Each line containing the string "default" should be copied out of the entries.

# # #

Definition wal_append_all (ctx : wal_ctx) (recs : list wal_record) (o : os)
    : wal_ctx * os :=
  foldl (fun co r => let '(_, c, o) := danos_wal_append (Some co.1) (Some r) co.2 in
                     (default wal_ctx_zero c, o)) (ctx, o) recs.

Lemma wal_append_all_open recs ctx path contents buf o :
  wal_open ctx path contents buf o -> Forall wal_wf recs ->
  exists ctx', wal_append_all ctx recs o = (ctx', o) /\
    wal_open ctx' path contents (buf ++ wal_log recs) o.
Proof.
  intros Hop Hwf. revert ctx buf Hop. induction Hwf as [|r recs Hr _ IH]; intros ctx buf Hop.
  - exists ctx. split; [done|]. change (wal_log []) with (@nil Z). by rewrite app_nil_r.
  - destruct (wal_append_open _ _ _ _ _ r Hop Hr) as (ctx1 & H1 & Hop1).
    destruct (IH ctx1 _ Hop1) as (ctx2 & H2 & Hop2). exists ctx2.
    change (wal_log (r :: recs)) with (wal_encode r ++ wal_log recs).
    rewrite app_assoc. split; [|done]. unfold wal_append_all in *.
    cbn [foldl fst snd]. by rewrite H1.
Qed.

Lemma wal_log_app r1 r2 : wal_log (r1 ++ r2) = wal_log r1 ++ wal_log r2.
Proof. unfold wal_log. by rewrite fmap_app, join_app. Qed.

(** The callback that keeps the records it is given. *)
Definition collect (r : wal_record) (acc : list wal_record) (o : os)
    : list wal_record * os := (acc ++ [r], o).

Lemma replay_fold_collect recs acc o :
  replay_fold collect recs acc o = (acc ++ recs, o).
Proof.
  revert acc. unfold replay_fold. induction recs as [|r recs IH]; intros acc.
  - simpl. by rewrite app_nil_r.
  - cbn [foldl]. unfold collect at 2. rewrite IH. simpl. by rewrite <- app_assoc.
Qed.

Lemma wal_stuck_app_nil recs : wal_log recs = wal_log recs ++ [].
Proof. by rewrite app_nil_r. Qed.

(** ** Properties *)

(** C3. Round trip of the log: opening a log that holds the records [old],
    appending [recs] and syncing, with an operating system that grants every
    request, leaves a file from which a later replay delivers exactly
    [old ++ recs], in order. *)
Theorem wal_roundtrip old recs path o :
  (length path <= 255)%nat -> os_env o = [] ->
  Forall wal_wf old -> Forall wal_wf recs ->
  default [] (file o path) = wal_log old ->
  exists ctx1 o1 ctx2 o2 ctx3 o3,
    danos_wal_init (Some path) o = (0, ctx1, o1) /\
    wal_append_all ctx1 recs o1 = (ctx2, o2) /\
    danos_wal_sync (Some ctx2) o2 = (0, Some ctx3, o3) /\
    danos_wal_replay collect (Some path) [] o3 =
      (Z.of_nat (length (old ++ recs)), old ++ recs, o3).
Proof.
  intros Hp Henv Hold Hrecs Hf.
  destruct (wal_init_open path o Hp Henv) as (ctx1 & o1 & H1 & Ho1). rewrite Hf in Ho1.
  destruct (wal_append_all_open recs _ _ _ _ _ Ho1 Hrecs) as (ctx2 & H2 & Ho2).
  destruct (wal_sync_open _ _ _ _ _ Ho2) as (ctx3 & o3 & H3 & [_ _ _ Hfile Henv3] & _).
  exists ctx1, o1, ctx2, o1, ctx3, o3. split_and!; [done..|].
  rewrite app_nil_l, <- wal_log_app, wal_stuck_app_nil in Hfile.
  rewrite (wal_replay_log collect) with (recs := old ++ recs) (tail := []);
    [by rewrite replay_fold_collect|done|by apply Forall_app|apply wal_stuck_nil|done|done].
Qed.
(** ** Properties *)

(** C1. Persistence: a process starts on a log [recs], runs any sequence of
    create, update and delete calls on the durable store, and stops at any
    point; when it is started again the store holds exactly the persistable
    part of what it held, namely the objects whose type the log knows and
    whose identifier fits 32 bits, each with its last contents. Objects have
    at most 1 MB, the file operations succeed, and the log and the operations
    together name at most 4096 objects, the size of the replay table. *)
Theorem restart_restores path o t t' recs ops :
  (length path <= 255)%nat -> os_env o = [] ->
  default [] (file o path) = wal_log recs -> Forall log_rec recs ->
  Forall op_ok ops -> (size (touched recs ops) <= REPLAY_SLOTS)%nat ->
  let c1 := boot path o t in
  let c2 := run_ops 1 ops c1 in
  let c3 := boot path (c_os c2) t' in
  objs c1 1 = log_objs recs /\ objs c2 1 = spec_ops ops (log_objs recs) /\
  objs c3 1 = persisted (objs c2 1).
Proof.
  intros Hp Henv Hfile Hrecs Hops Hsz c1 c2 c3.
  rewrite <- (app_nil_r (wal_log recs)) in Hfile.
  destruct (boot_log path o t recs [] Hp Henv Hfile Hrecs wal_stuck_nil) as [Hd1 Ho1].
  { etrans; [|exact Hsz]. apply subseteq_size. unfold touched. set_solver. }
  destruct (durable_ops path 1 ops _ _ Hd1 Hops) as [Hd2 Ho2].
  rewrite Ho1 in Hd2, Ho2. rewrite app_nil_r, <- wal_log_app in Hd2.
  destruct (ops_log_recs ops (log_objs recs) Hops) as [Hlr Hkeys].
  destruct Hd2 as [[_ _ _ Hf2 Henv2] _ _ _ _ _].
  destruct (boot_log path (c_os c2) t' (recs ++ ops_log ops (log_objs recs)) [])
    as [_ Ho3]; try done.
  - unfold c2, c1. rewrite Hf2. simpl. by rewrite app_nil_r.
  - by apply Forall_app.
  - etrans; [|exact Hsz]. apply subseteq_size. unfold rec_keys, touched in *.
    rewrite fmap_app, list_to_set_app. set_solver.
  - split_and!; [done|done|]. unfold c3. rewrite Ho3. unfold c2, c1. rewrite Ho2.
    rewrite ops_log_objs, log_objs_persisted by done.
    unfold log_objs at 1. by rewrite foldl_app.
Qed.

# # #

• **Answer space**
                     (default wal_ctx_zero c, o)) (ctx, o) recs.
  default [] (file o path) = wal_log old ->
  default [] (file o path) = wal_log recs -> Forall log_rec recs ->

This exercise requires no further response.